2 Replies Latest reply on Dec 13, 2010 8:46 AM by jmatthews

    Layout problem regarding OAR

    dhaval.shah

      hi everyone.

      i am new in PCB Design..


      I have made one design and when i make order for manufacturing they have some queries like.
               " Minimum OAR (Outer Annular Ring) in our  service is 0.125mm.Your design has OAR of 0.0mm for drill size of 0.30mm end size."         


      i don't know how to correct it..

      In my design drill size of the pad is 1.0mm and at TOP and BOTTOM it is 1.20mm as well as in PLANE its size is 1.40mm.
      but i think this one is incorrect..

       

       

      And they have suggest me to calculate OAR as per following formulas.. But I am too much confused from this.

       

      Calculation of OAR:OAR = (Cupper pad diameter – TOOLSIZE)/2

       

      TOOLSIZE = ENDSIZE + 0.10mm for all PTH holes of 0.45mm(ENDSIZE) and smaller

                                    + 0.15mm for all PTH holes bigger then 0.45mm(ENDSIZE)
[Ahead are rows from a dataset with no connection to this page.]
(* ===== verification/SchemaSemantics.v ===== *)
(** * What schemas accept

    The values that a JSON schema and an OpenAPI schema accept, and the schemas
    whose translation by [j2oas_schema] accepts exactly the same values.

    The two validators follow the specifications of JSON Schema and of OpenAPI
    3.0, with [nullable] as the permission of null that the code takes it for.
    References are interpreted by [rho], the same for both; the comparison of
    numbers, the matching of patterns, the counting of characters and the check
    of formats are a class. *)
From S2P Require Import Prelude BTree Externals Schema OpenApi SchemaTranslate.

Class JsonSemantics `{JsonCrate} := {
  num_is_integer : Number → bool;
  num_compare : Number → F64 → comparison;
  num_compare_z : Number → Z → comparison;
  num_multiple_of : Number → F64 → bool;
  num_multiple_of_z : Number → Z → bool;
  (** The float is an integer that [i64] has. *)
  f64_integral : F64 → bool;
  char_count : string → N;
  pattern_match : string → string → bool;
  format_ok : string → Json → bool;
}.

Class JsonSemanticsLaws `{JsonSemantics} : Prop := {
  integral_compare : ∀ f n, f64_integral f = true → num_compare_z n (f64_as_i64 f) = num_compare n f;
  integral_multiple : ∀ f n, f64_integral f = true → num_multiple_of_z n (f64_as_i64 f) = num_multiple_of n f;
  num_as_i64_inj : ∀ a b z, num_as_i64 a = Some z → num_as_i64 b = Some z → a = b;
}.

Section semantics.
Context `{JsonSemantics}.

Definition opt_ok {A} (f : A → bool) (o : option A) : bool := match o with None => true | Some a => f a end.

Definition is_null (v : Json) : bool := match v with JNull => true | _ => false end.

Definition has_type (t : InstanceType) (v : Json) : bool :=
  match t, v with
  | INull, JNull | IBoolean, JBool _ | IObject, JObject _ | IArray, JArray _
  | INumber, JNumber _ | IString, JString _ => true
  | IInteger, JNumber n => num_is_integer n
  | _, _ => false
  end.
                                             + 0.05mm for all NPTH holes.

       

      Example calculation for OAR in your design on the 0.30mm ENDsize drills:

          OAR = (0.4191mm – (0.30mm + 0.10mm))/2

                   = (0.4191mm – 0.40mm)/2

      = 0.0191mm/2

                   = 0.0096mm

       

       

      If Any one knows the formula to calculate OAR for different Drill sizes??

       

      Please let me know if anybody knows solution.

       

      They have provide me one documents showing my errors which i have attached.

       

      So you can find that attached file more comfort.

       



      Thanks

        • 1. Re: Layout problem regarding OAR
          jmatthews

          That is a confusing explanation.

           

          First off, understand that I don't think in metric, so bear with me if there are any conversion errors.

           

          One thing I do is specify in my fab drawing notes is that the listed sizes in the drill table are the finished hole sizes. I don't worry about how they (the fab shop) get there.

           

          In fabrication, the actual hole size drilled for a finished plated hole is a bit larger than what you specify. The oversize I'm used to seeing is usually 3 mils (or ~0.076mm) +/-3 mils (or ~0.076mm) for plated holes, and 0.0 +/-2 mils (or ~0.05mm) for non-plated holes. The finished hole size obviously carries the same +/- tolerance (2 or 3 mils) as the drill. So your pad sizes also need to take that plus any layer-to-layer offset tolerances (ask your fabricator what tolerance they meet) into account.

           

          But your shop oversizes their drills for plated holes quite a bit more than what I'm used to seeing, 4 mils (0.1mm)  for 18-mil (0.45mm) and down plated finish holes, 6 mils (0.15mm) for holes larger than the 18-mil (0.45mm) plated finish. And they do list a 2-mil (.05mm) oversize for the NP holes, which meets the tolerance I'm used to seeing.

           

          The minimum annluar ring is the minimum amount they require the pad to be over the hole size on any one edge, their MAR is apparently 0.125mm

           

          Anyway, what they are saying is for a finished plated hole size of 0.3mm size you specified:

           

          Add 0.1mm (because it's smaller than 0.45mm) = 0.4mm

          Then add the MAR: (0.125mm x 2 = 0.25mm)

          Then add the numbers (0.25mm + 0.4mm)

           

          So, the minimum pad diameter for a 0.3mm (~12-mil) hole is, per their specs, 0.65mm (~26 mils). which sounds about right. I'm guessing this is a via?

           

          They don't say what size pad you're using, but I'm guessing it is smaller than 0.65mm?

          • 2. Re: Layout problem regarding OAR
            jmatthews

            BTW, I don't know about that shop, but you can often waive requirements, as long as continuity is not compromised.